The story began when he discovered something in his results that did not quite add up during an experiment with a fluorescent material for measuring the acidity of a liquid. There was variation that could not be explained at that time. Bo Wegge Laursen did not think much about this initially and published his data, which he had done so many times before.
Later, he revisited the data and suddenly realized that the variation was not a variation at all. Instead, the data indicated that his fluorescent dye was the first in the world to effectively measure the rate of acid–base reactions in a liquid.
Bo Wegge Laursen immediately realized that the discovery might have basic scientific, research and medical potential, which he plans to realize based on a grant of DKK 13.7 million from the Novo Nordisk Foundation under its new NERD programme.
“There are clearly opportunities for developing new tools that can provide entirely new insight into chemical and biological processes, and we want to use the grant to develop these tools,” says Bo Wegge Laursen.
Fluorescent molecules measure the rate of acid–base reactions
Bo Wegge Laursen discovered that his fluorescent molecules can be used to measure how quickly acids and bases react with each other in a liquid. Two liquids can have the same pH but different concentrations of acid and base molecules that constantly collide and react with each other. The more acid and base molecules are present in the liquid, the faster the acid–base reactions take place – which cannot be determined by simply measuring the pH of the liquid.

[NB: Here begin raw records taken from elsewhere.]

(** The mode after the updates of a frame that started with lives left: game
    over when the lives are used up, the mode [m] set by the events
    otherwise. *)
Definition mode_after (m : mode) (g : GameState) : mode :=
  if lives g <=? 0 then GAME_OVER else m.

(** The mode at the end of a frame, from the mode [m] at its head, the events
    and the lives at its end. *)
Definition next_mode (m : mode) (evs : list event) (lives' : Z) : mode :=
  match m with
  | MENU => if existsb (is_key K_SPACE) (handled quits_menu evs) then PLAYING else MENU
  | PLAYING =>
      if lives' <=? 0 then GAME_OVER
      else if existsb (is_key K_ESCAPE) (handled quits_game evs) then MENU
           else PLAYING
  | GAME_OVER =>
      if existsb (is_key K_r) (handled quits_menu evs) then PLAYING else GAME_OVER
  end.

(** A property of the game is kept by the steps of a session, given that
    [B] holds before each step: by [reset_game], by a shot, by the
    assignment of the player's velocity and by the five updates. *)
Definition steps_over (B P : GameState -> Prop) : Prop :=
  (forall g s, P (fst (reset_game g s)))
  /\ (forall g, B g -> P g -> P (create_bullet g))
  /\ (forall v g, In v [- PLAYER_SPEED; 0; PLAYER_SPEED] ->
                  B g -> P g -> P (set_playerX_change v g))
  /\ (forall g, B g -> P g -> P (update_player g))
  /\ (forall g, B g -> P g -> P (update_bullets g))
  /\ (forall g, B g -> P g -> P (update_power_ups g))
  /\ (forall g m s, B g -> P g -> P (fst (fst (update_enemies (g, m) s))))
  /\ (forall g m s, B g -> P g -> P (fst (fst (update_obstacles (g, m) s)))).

(** The velocity that the held keys select: left wins over right. *)
Definition key_velocity (held : pressed) : Z :=
  if K_LEFT held || K_a held then - PLAYER_SPEED
  else if K_RIGHT held || K_d held then PLAYER_SPEED
  else 0.

(** An enemy that has passed the line above the player at the start of its
    turn. *)
Definition breached (e : Enemy.t) : bool :=
  fgtb (Enemy.y e) (float_of_int (SCREEN_HEIGHT - 160)).

(** The enemies that [reset_game] spawns. *)
Definition fresh_enemy (e : Enemy.t) : Prop :=
  Enemy.type e = ENEMY_BASIC /\ Enemy.health e = 1 /\ Enemy.max_health e = 1
  /\ Enemy.points e = 10.

(** The difficulty multiplier of a level: 1.0 and one addition of 0.2 for
    every level-up. *)
Definition multiplier_at (lvl : Z) : float :=
  Nat.iter (Z.to_nat (lvl - 1)) (fun d => (d + 0.2)%float) 1.0%float.

Definition scaling_ok (g : GameState) : Prop :=
  1 <= level g /\ difficulty_multiplier g = multiplier_at (level g).

Definition lives_ok (g : GameState) : Prop := lives g <= 3.

(** * Properties *)

(** ** Lists *)

Lemma list_remove_length {A : Type} (eqb : A -> A -> bool) (v : A) (l : list A) :
  (length (list_remove eqb v l) <= length l)%nat.
Proof.
  induction l as [|a l IH]; simpl; [lia|].
  destruct (eqb a v); simpl; lia.
Qed.

Lemma list_remove_found {A : Type} (eqb : A -> A -> bool) (v : A) (l : list A) :
  existsb (fun a => eqb a v) l = true ->
  S (length (list_remove eqb v l)) = length l.
Proof.
  induction l as [|a l IH]; simpl; [discriminate|].
  destruct (eqb a v); simpl; [reflexivity|].
  intros H. now rewrite IH.
Qed.

(** [coll.remove(o)] takes exactly one element out of [done ++ o :: todo]:
    the new [done] is as long as the old one. *)
Lemma remove_current_length {A : Type} (eqb : A -> A -> bool) (done : list A) (o : A) :
  length (remove_current eqb done o) = length done.
Proof.
  unfold remove_current.
  destruct (existsb (fun a => eqb a o) done) eqn:E; [|reflexivity].
  rewrite length_app; simpl. pose proof (list_remove_found eqb o done E). lia.
Qed.

Lemma list_remove_perm {A : Type} (eqb : A -> A -> bool) (v : A) (l : list A) :
  (forall a, eqb a v = true -> a = v) ->
  existsb (fun a => eqb a v) l = true ->
  Permutation (v :: list_remove eqb v l) l.
Proof.
  intros Heq. induction l as [|a l IH]; simpl; [discriminate|].
  destruct (eqb a v) eqn:E.
  - intros _. now rewrite (Heq a E).
  - simpl. intros H. rewrite perm_swap. now rewrite IH.
Qed.

(** When equal fields mean equal values, which element [remove] deletes does
    not show in the collection taken as a multiset. *)
Lemma remove_current_perm {A : Type} (eqb : A -> A -> bool) (done : list A) (o : A) :
  (forall a, eqb a o = true -> a = o) ->
  Permutation (remove_current eqb done o) done.
Proof.
  intros Heq. unfold remove_current.
  destruct (existsb (fun a => eqb a o) done) eqn:E; [|reflexivity].
  rewrite <- (list_remove_perm eqb o done Heq E) at 2.
  rewrite Permutation_app_comm. reflexivity.
Qed.

Lemma Obstacle_eqb_eq (a b : Obstacle.t) : Obstacle.eqb a b = true -> a = b.
Proof.
  destruct a as [x1 y1 w1 h1 s1 [[r1 g1] b1]], b as [x2 y2 w2 h2 s2 [[r2 g2] b2]].
  unfold Obstacle.eqb, Obstacle.color_eqb; simpl.
  rewrite !andb_true_iff, !Z.eqb_eq.
  intros H; decompose [and] H; subst; reflexivity.
Qed.

(** ** The random draws *)

Ltac split_draws :=
  repeat match goal with
    | |- context [let (_, _) := ?m in _] => destruct m
    end.

(** ** Spawning and reset *)

Lemma set_enemies_same (g : GameState) : set_enemies (enemies g) g = g.
Proof. destruct g; reflexivity. Qed.

Lemma spawn_enemy_full (g : GameState) (s : rng) :
  (Z.of_nat (length (enemies g)) >=? max_enemies_on_screen g) = true ->
  spawn_enemy g s = (g, s).
Proof. intros H. unfold spawn_enemy. now rewrite H. Qed.

Lemma spawn_enemy_appends (g : GameState) (s : rng) :
  (Z.of_nat (length (enemies g)) >=? max_enemies_on_screen g) = false ->
  exists e, fst (spawn_enemy g s) = set_enemies (enemies g ++ [e]) g
    /\ Enemy.type e = drawn_type (level g) s
    /\ Enemy.y_change e = float_of_int ENEMY_DROP_SPEED.
Proof.
  intros Hcap. unfold spawn_enemy. rewrite Hcap.
  unfold drawn_type, spawn_types.
  destruct (level g >=? 5) eqn:H5; [|destruct (level g >=? 3) eqn:H3].
  - replace (level g <? 3) with false by lia.
    replace (level g <? 5) with false by lia.
    unfold bind at 1. unfold choice at 1. unfold bind at 1.
    unfold randbelow, bind, next_raw, ret. cbn [length].
    set (t := nth _ _ _). clearbody t.
    destruct t; cbv beta iota; split_draws; cbn [fst]; eexists;
      (split; [reflexivity|]); cbn; auto.
  - replace (level g <? 3) with false by lia.
    replace (level g <? 5) with true by lia.
    unfold bind at 1. unfold choice at 1. unfold bind at 1.
    unfold randbelow, bind, next_raw, ret. cbn [length].
    set (t := nth _ _ _). clearbody t.
    destruct t; cbv beta iota; split_draws; cbn [fst]; eexists;
      (split; [reflexivity|]); cbn; auto.
  - replace (level g <? 3) with true by lia.
    unfold bind at 1. unfold ret at 1. cbv beta iota.
    unfold bind. split_draws. cbn [fst]; eexists;
      (split; [reflexivity|]); cbn; auto.
Qed.

(** [spawn_enemy] assigns no attribute but [enemies]. *)
Lemma spawn_enemy_frame (g : GameState) (s : rng) :
  exists l, fst (spawn_enemy g s) = set_enemies l g.
Proof.
  destruct (Z.of_nat (length (enemies g)) >=? max_enemies_on_screen g) eqn:H.
  - exists (enemies g). now rewrite spawn_enemy_full, set_enemies_same.
  - destruct (spawn_enemy_appends g s H) as (e & He & _). eauto.
Qed.

Lemma spawn_obstacle_frame (g : GameState) (s : rng) :
  exists o, fst (spawn_obstacle g s) = set_obstacles (obstacles g ++ [o]) g.
Proof.
  unfold spawn_obstacle, bind, ret. split_draws. cbn [fst]. eauto.
Qed.

(** The assignments of [reset_game] overwrite every attribute. *)
Lemma reset_game_base (g : GameState) (s : rng) :
  reset_game g s = spawn_initial_enemies reset_base s.
Proof. reflexivity. Qed.

Lemma reset_game_shape (g : GameState) (s : rng) :
  exists l, fst (reset_game g s) = set_enemies l reset_base /\ length l = 4%nat.
Proof.
  rewrite reset_game_base. unfold spawn_initial_enemies, repeat_call, bind, ret.
  assert (Hstep : forall l s', (length l < 6)%nat ->
            exists e, fst (spawn_enemy (set_enemies l reset_base) s')
                      = set_enemies (l ++ [e]) reset_base).
  { intros l s' Hl.
    destruct (spawn_enemy_appends (set_enemies l reset_base) s') as (e & He & _).
    - cbn. lia.
    - exists e. rewrite He. reflexivity. }
  destruct (Hstep [] s) as (e1 & H1); [simpl; lia|].
  change (set_enemies [] reset_base) with reset_base in H1.
  destruct (spawn_enemy reset_base s) as [g1 s1]. cbn [fst] in H1. subst g1.
  destruct (Hstep ([] ++ [e1]) s1) as (e2 & H2); [simpl; lia|].
  destruct (spawn_enemy _ s1) as [g2 s2]. cbn [fst] in H2. subst g2.
  destruct (Hstep (([] ++ [e1]) ++ [e2]) s2) as (e3 & H3); [simpl; lia|].
  destruct (spawn_enemy _ s2) as [g3 s3]. cbn [fst] in H3. subst g3.
  destruct (Hstep ((([] ++ [e1]) ++ [e2]) ++ [e3]) s3) as (e4 & H4); [simpl; lia|].
  destruct (spawn_enemy _ s3) as [g4 s4]. cbn [fst] in H4. subst g4.
  eexists. split; [reflexivity|]. reflexivity.
Qed.

Lemma spawn_types_NoDup (lvl : Z) : NoDup (spawn_types lvl).
Proof.
  unfold spawn_types.
  destruct (lvl <? 3); [|destruct (lvl <? 5)];
    repeat constructor; simpl; intuition discriminate.
Qed.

“Molecules that can simply and efficiently measure the rate of that process never existed before,” says Bo Wegge Laursen.
Molecule can potentially reveal cancer
Bo Wegge Laursen and his co-workers will develop tools based on the discovery. Among other things, these tools should be able to measure how the acid–base reactions vary in locations in a living cell or over time in a cell cycle.
The reaction rates may also differ in healthy and diseased cells. Researchers already know that cancer cells have a lower pH than healthy cells, and perhaps the rate of acid–base reactions also changes.
Bo Wegge Laursen’s molecule could potentially be used to identify cancer cells or give researchers greater insight into the chemical differences between healthy and diseased cells.
“We do not yet know what we will end up discovering, but we want to develop tools that open up a whole new window on the biological world. Maybe we can detect cancer very early if it turns out that the rate of reaction between acids and bases is one of the first things that changes when a cell changes from being healthy to being diseased,” says Bo Wegge Laursen.
Carrying out cool basic research
The NERD grant from the Foundation will enable Bo Wegge Laursen to concentrate on the task and determine actual applications for his more or less accidental discovery.
The NERD grant, which runs over 7 years, will enable him to immerse himself in the subject and explore the potential without having to arrive at predetermined results. Instead, he can see where the research takes him.
“The grant gives me an opportunity to immerse myself in a really stimulating project, and I am really excited about that. Then we will have to see what emerges. Regardless of the outcome, I will at least carry out some really cool basic research,” says Bo Wegge Laursen.
Bo Wegge Laursen also says that the research project is the result of teamwork between him and several talented young researchers and research students who are carrying out essential parts of the project.
NERD is a new research programme launched by the Novo Nordisk Foundation. The programme supports wild and creative research ideas within the natural and technical sciences. The new programme targets ambitious, dedicated researchers who give priority to pursuing their own creative ideas in the laboratory and to maintaining their focus on one theme over the long term to generate new original knowledge. The Foundation has allocated nearly DKK 300 million to the programme.
The first 8 grants have just been awarded. Read more here.
Christian Mostrup, Senior Programme Lead, +45 3067 4805, [email protected]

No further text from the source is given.